Visionary. Sometimes, not only does a company have the power to shape the future, but it’s possible to know that future and to predict the path to realizing it. Those times call for bold strategies—the kind entrepreneurs use to create entirely new markets (as Edison did for electricity and Martine Rothblatt did for XM satellite radio), or corporate leaders use to revitalize a company with a wholly new vision—as Ratan Tata is trying to do with the ultra-affordable Nano automobile. These are the big bets, the build-it-and- they-will-come strategies.
Like a shaping strategist, the visionary considers the environment not as a given but as something that can be molded to advantage. Even so, the visionary style has more in common with a classical than with an adaptive approach. Because the goal is clear, strategists can take deliberate steps to reach it without having to keep many options open. It’s more important for them to take the time and care they need to marshal resources, plan thoroughly, and implement correctly so that the vision doesn’t fall victim to poor execution. Visionary strategists must have the courage to stay the course and the will to commit the necessary resources.

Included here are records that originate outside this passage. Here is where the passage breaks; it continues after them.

Record t : Type := mk {
  score : Z;
  name : pystr;
  timestamp : string;
  field_size : value;
  difficulty : value;
  duration : float;
  foods_eaten : Z;
  moves_made : Z;
  efficiency : Q
}.

End Entry.

Module DataManager.

(** The two JSON files behind a [DataManager]: [None] is a file that is
    absent or does not parse; [writable] tells whether opening a file for
    writing succeeds. *)
Record t : Type := mk {
  settings_file : option (gmap string value);
  scores_file : option (list Entry.t);
  writable : bool
}.

Definition load_settings (self : t) : GameSettings.t :=
  match settings_file self with
  | Some data =>
      match GameSettings.from_dict data with
      | Val s => s
      | Exc _ => GameSettings.defaults
      end
  | None => GameSettings.defaults
  end.

Definition save_settings (settings : GameSettings.t) (self : t) : t :=
  if writable self
  then mk (Some (GameSettings.to_dict settings)) (scores_file self) (writable self)
  else self.

Definition load_scores (self : t) : list Entry.t :=
  match scores_file self with
  | Some scores => scores
  | None => []
  end.

Definition save_scores (scores : list Entry.t) (self : t) : t :=
  if writable self
  then mk (settings_file self) (Some scores) (writable self)
  else self.

(** [scores.sort(key=lambda x: x['score'], reverse=True)]: the stable
    sort by decreasing score, as an insertion sort. An entry is put in
    front of the first entry whose score is not greater than its own, so
    entries with equal scores keep the order they had. *)
Fixpoint insert_desc (e : Entry.t) (sorted : list Entry.t) : list Entry.t :=
  match sorted with
  | [] => [e]
  | e' :: rest =>
      if Entry.score e <? Entry.score e'
      then e' :: insert_desc e rest
      else e :: e' :: rest
  end.

Fixpoint sort_desc (scores : list Entry.t) : list Entry.t :=
  match scores with
  | [] => []
  | e :: rest => insert_desc e (sort_desc rest)
  end.

(** The dictionary literal of [add_score]; [stamp] is what
    [time.strftime] returns and [now] what [time.time()] returns. *)
Definition build_entry (score : Z) (name : pystr) (session : GameSession.t)
    (stamp : string) (now : float) : Entry.t :=
  Entry.mk score
    (or_anonymous (strip name))
    stamp
    (GameSession.field_size session)
    (GameSession.difficulty session)
    (GameSession.duration now session)
    (GameSession.foods_eaten session)
    (GameSession.moves_made session)
    (inject_Z score / inject_Z (Z.max (GameSession.moves_made session) 1))%Q.

Definition add_score (score : Z) (name : pystr) (session : GameSession.t)
    (stamp : string) (now : float) (self : t) : list Entry.t * t :=
  let scores := load_scores self in
  let entry := build_entry score name session stamp now in
  let scores := scores ++ [entry] in
  let scores := sort_desc scores in
  let scores := take 50 scores in
  (scores, save_scores scores self).

End DataManager.
(** An object that is neither a mapping nor a sequence and shows no own
    property to an enumeration; in this universe, a RegExp object. *)
Definition bare_object (input : value) : Prop :=
  exists a rx, input = VRegExp a rx.

(** the inputs the code counts as missing *)
Definition missing (input : value) : Prop :=
  listed_as_missing input \/ bare_object input.

(** the messages handed to [Debug.log] *)
Definition non_string_diagnostic : string :=
  "String validator cannot parse a non-string".

Definition no_original_email (text : string) : string :=
  "Validator: No original email in " ++ text
    ++ " to compare against. Responding with 'valid' to handle.".

Definition not_recognized (ruleType : string) : string :=
  "Type: " ++ ruleType ++ " not recognized".

(** the pattern [/abc/] *)
Definition abc_pattern : RegExp := {|
  source := "abc"; pattern := lit "abc";
  global := false; ignoreCase := false; multiline := false
|}.

(** a matcher that uses its continuation only through its answers *)
Definition extensional
    (m : position -> (position -> option position) -> option position) : Prop :=
  forall p k k', (forall q, k q = k' q) -> m p k = m p k'.

(** the names of the registry *)
Definition rule_names : list string :=
  ["isRequired"; "isNumeric"; "hasMinLength"; "hasMaxLength";
   "matchesRegularExpression"; "isEmail"; "isUrl"; "confirmEmail"].

(** the call [thisValidator(input, ruleVal)] made for one pair of the
    options *)
Definition invoke `{Host} (input : value) (rule : string * value) : M value :=
  match validators_get (fst rule) with
  | Some f => f input (snd rule)
  | None => throw TypeError
  end.

(** the pair is one whose call returns exactly false *)
Definition fails `{Host} (input : value) (rule : string * value) : bool :=
  match snd (invoke input rule) with
  | Return v => strict_eq v (VBool false)
  | Throw _ => false
  end.

Definition failed_rules `{Host} (input : value)
    (options : list (string * value)) : list string :=
  map fst (filter (fails input) options).

(** ** Vocabulary of the further properties *)

(** The positions a pattern can lead to from a position.  A repetition
    takes one more turn when a turn is still required or the upper bound
    is not used up. *)
Inductive matches (icase mline : bool) : regex -> position -> position -> Prop :=
| matches_empty p : matches icase mline ReEmpty p p
| matches_char c prev x rest :
    same_char icase c x = true ->
    matches icase mline (ReChar c) (prev, String x rest) (Some x, rest)
| matches_any prev x rest :
    is_line_terminator x = false ->
    matches icase mline ReAny (prev, String x rest) (Some x, rest)
| matches_class negated ranges prev x rest :
    in_class icase negated ranges x = true ->
    matches icase mline (ReClass negated ranges) (prev, String x rest)
      (Some x, rest)
| matches_seq r1 r2 p q s :
    matches icase mline r1 p q -> matches icase mline r2 q s ->
    matches icase mline (ReSeq r1 r2) p s
| matches_alt_l r1 r2 p q :
    matches icase mline r1 p q -> matches icase mline (ReAlt r1 r2) p q
| matches_alt_r r1 r2 p q :
    matches icase mline r2 p q -> matches icase mline (ReAlt r1 r2) p q
| matches_group r p q :
    matches icase mline r p q -> matches icase mline (ReGroup r) p q
| matches_bol p :
    at_line_start mline p = true -> matches icase mline ReBol p p
| matches_eol p :
    at_line_end mline p = true -> matches icase mline ReEol p p
| matches_repeat_done max greedy r p :
    matches icase mline (ReRepeat 0 max greedy r) p p
| matches_repeat_more min max greedy r p q s :
    0 < min \/ max <> Some 0 ->
    matches icase mline r p q ->
    matches icase mline (ReRepeat (pred min) (option_map pred max) greedy r) q s ->
    matches icase mline (ReRepeat min max greedy r) p s.

(** a matcher finds only what the pattern [r] allows *)
Definition sound (icase mline : bool)
    (m : position -> (position -> option position) -> option position)
    (r : regex) : Prop :=
  forall p k e, m p k = Some e ->
    exists q, matches icase mline r p q /\ k q = Some e.

(** every code unit of the universe *)
Definition all_chars : list ascii := map ascii_of_nat (seq 0 256).

(** every character an atom of the pattern can consume satisfies [ok] *)
Fixpoint atoms_within (icase : bool) (ok : ascii -> bool) (r : regex) : bool :=
  match r with
  | ReEmpty | ReBol | ReEol => true
  | ReChar c => forallb (fun x => implb (same_char icase c x) (ok x)) all_chars
  | ReAny => forallb (fun x => implb (negb (is_line_terminator x)) (ok x)) all_chars
  | ReClass negated ranges =>
      forallb (fun x => implb (in_class icase negated ranges x) (ok x)) all_chars
  | ReSeq r1 r2 | ReAlt r1 r2 => atoms_within icase ok r1 && atoms_within icase ok r2
  | ReRepeat _ _ _ r1 | ReGroup r1 => atoms_within icase ok r1
  end.

(** a number of characters every match of the pattern consumes *)
Fixpoint min_length (r : regex) : nat :=
  match r with
  | ReEmpty | ReBol | ReEol => 0
  | ReChar _ | ReAny | ReClass _ _ => 1
  | ReSeq r1 r2 => min_length r1 + min_length r2
  | ReAlt r1 r2 => Nat.min (min_length r1) (min_length r2)
  | ReRepeat min _ _ r1 => min * min_length r1
  | ReGroup r1 => min_length r1
  end.

(** every match of the pattern consumes the character [c] somewhere *)
Fixpoint must_contain (icase : bool) (c : ascii) (r : regex) : bool :=
  match r with
  | ReChar c' =>
      forallb (fun x => implb (same_char icase c' x) (Ascii.eqb x c)) all_chars
  | ReSeq r1 r2 => must_contain icase c r1 || must_contain icase c r2
  | ReAlt r1 r2 => must_contain icase c r1 && must_contain icase c r2
  | ReRepeat min _ _ r1 => (0 <? min)%nat && must_contain icase c r1
  | ReGroup r1 => must_contain icase c r1
  | _ => false
  end.

Definition string_forall (ok : ascii -> bool) (s : string) : bool :=
  forallb ok (list_ascii_of_string s).

Definition contains (c : ascii) (s : string) : Prop :=
  exists a b, s = a ++ String c b.

(** the two halves of EMAIL_REGEX, before and after the at sign *)
Definition email_local : regex :=
  plus (ReGroup (set (alnum ++ [chr "_"; chr "-"; chr "."; chr "+"])%list)).

Definition email_domain : regex :=
  ReSeq (plus (ReGroup (seqs [plus (ReGroup (set (alnum ++ [chr "-"])%list));
                              lit "."])))
        (ReGroup (ReRepeat 2 (Some 5) true (set alnum))).

Definition one_of (chars : string) (c : ascii) : bool :=
  existsb (Ascii.eqb c) (list_ascii_of_string chars).

(** the alphabets of the local part, of the domain and of a URL *)
Definition local_char (c : ascii) : bool :=
  is_alnum c || one_of "_-.+" c.

Definition domain_char (c : ascii) : bool :=
  is_alnum c || one_of "-." c.

Definition url_char (c : ascii) : bool :=
  is_alnum c || one_of "!#$%&'()*+-./:;=>?@[\]^_~" c.

(** a text that starts with a decimal digit *)
Definition leading_digit (s : string) : Prop :=
  exists c r, s = String c r /\ is_digit c = true.

(** the pattern object with its global flag set to [g] *)
Definition with_global (g : bool) (rx : RegExp) : RegExp := {|
  source := source rx; pattern := pattern rx;
  global := g; ignoreCase := ignoreCase rx; multiline := multiline rx
|}.

(** what a result says once the rule names are dropped *)
Definition collapse (r : result) : result :=
  match r with
  | Failures _ => Boolean false
  | Boolean b => Boolean b
  end.

Definition failures_of (r : result) : list string :=
  match r with
  | Failures failures => failures
  | Boolean _ => []
  end.

Definition map_completion {A B} (f : A -> B) (c : completion A) : completion B :=
  match c with
  | Return a => Return (f a)
  | Throw e => Throw e
  end.


(** * Properties *)

(** ** Facts about the host language *)

Lemma strict_eq_false (v : value) :
  strict_eq v (VBool false) = true <-> v = VBool false.
Proof.
  destruct v as [ | | [|] | | | | | ]; simpl; split;
    congruence || discriminate.
Qed.

Lemma strict_eq_true (v : value) :
  strict_eq v (VBool true) = true <-> v = VBool true.
Proof.
  destruct v as [ | | [|] | | | | | ]; simpl; split;
    congruence || discriminate.
Qed.

Lemma typeof_string (v : value) :
  typeof v = "string" <-> exists s, v = VStr s.
Proof.
  split.
  - destruct v; simpl; try discriminate. intros _. now eexists.
  - intros [s ->]. reflexivity.
Qed.

(** [typeof] has six answers, and array is not one of them. *)
Lemma typeof_never_array (v : value) : (typeof v =? "array") = false.
Proof. destruct v; reflexivity. Qed.

Lemma Qltb_inject_Z (a b : Z) : Qltb (inject_Z a) (inject_Z b) = (a <? b)%Z.
Proof.
  unfold Qltb, Qcompare, Z.ltb. simpl. now rewrite !Z.mul_1_r.
Qed.

Lemma Qeq_bool_inject_Z (a : Z) : Qeq_bool (inject_Z a) 0 = (a =? 0)%Z.
Proof.
  destruct a; reflexivity.
Qed.

Lemma ToBoolean_integer (z : Z) :
  ToBoolean (VNum (of_Z z)) = negb (z =? 0)%Z.
Proof. unfold of_Z. simpl. now rewrite Qeq_bool_inject_Z. Qed.

Lemma greater_than_integers (a b : Z) :
  greater_than (VNum (of_Z a)) (VNum (of_Z b)) = ret (b <? a)%Z.
Proof.
  unfold greater_than, of_Z, ret, bind. simpl. now rewrite Qltb_inject_Z.
Qed.

Lemma less_than_integers (a b : Z) :
  less_than (VNum (of_Z a)) (VNum (of_Z b)) = ret (a <? b)%Z.
Proof.
  unfold less_than, of_Z, ret, bind. simpl. now rewrite Qltb_inject_Z.
Qed.


(** ** isRequired *)

Lemma isRequired_off (input : value) : isRequired input (VBool false) = true.
Proof. reflexivity. Qed.

Lemma isRequired_on (input validationRequired : value) :
  validationRequired <> VBool false ->
  isRequired input validationRequired =
    negb ((typeof input =? "undefined") || strict_eq input VNull
          || strict_eq input (VStr "")
          || ((typeof input =? "object") && isEmpty input)).
Proof.
  intros Hreq. unfold isRequired.
  destruct (strict_eq validationRequired (VBool false)) eqn:E.
  - now apply strict_eq_false in E.
  - rewrite typeof_never_array. simpl.
    destruct ((typeof input =? "undefined") || strict_eq input VNull
              || strict_eq input (VStr "")); simpl; [reflexivity|].
    now destruct ((typeof input =? "object") && isEmpty input).
Qed.

Lemma missing_iff (input : value) :
  missing input <->
  (typeof input =? "undefined") || strict_eq input VNull
  || strict_eq input (VStr "")
  || ((typeof input =? "object") && isEmpty input) = true.
Proof.
  unfold missing, listed_as_missing, empty_mapping, empty_sequence,
    bare_object.
  split.
  - intros [[-> | [-> | [-> | [[a ->] | [a ->]]]]] | [a [rx ->]]];
      reflexivity.
  - destruct input as [ | | b | n | s | a props | a elems | a rx ]; simpl;
      try discriminate; auto.
    + destruct s; simpl; [auto | discriminate].
    + destruct props; [intros _ | discriminate].
      left; right; right; right; left. now exists a.
    + destruct elems; [intros _ | discriminate].
      left; right; right; right; right. now exists a.
    + intros _. right. now exists a, rx.
Qed.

Back in 1994, for example, it became clear to UPS that the rise of internet commerce was going to be a bonanza for delivery companies, because the one thing online retailers would always need was a way to get their offerings out of cyberspace and onto their customers’ doorsteps. This future may have been just as clear to the much younger and smaller FedEx, but UPS had the means—and the will—to make the necessary investments. That year it set up a cross-functional committee drawn from IT, sales, marketing, and finance to map out its path to becoming what the company later called “the enablers of global e-commerce.” The committee identified the ambitious initiatives that UPS would need to realize this vision, which involved investing some $1 billion a year to integrate its core package-tracking operations with those of web providers and make acquisitions to expand its global delivery capacity. By 2000 UPS’s multibillion-dollar bet had paid off: The company had snapped up a whopping 60% of the e-commerce delivery market.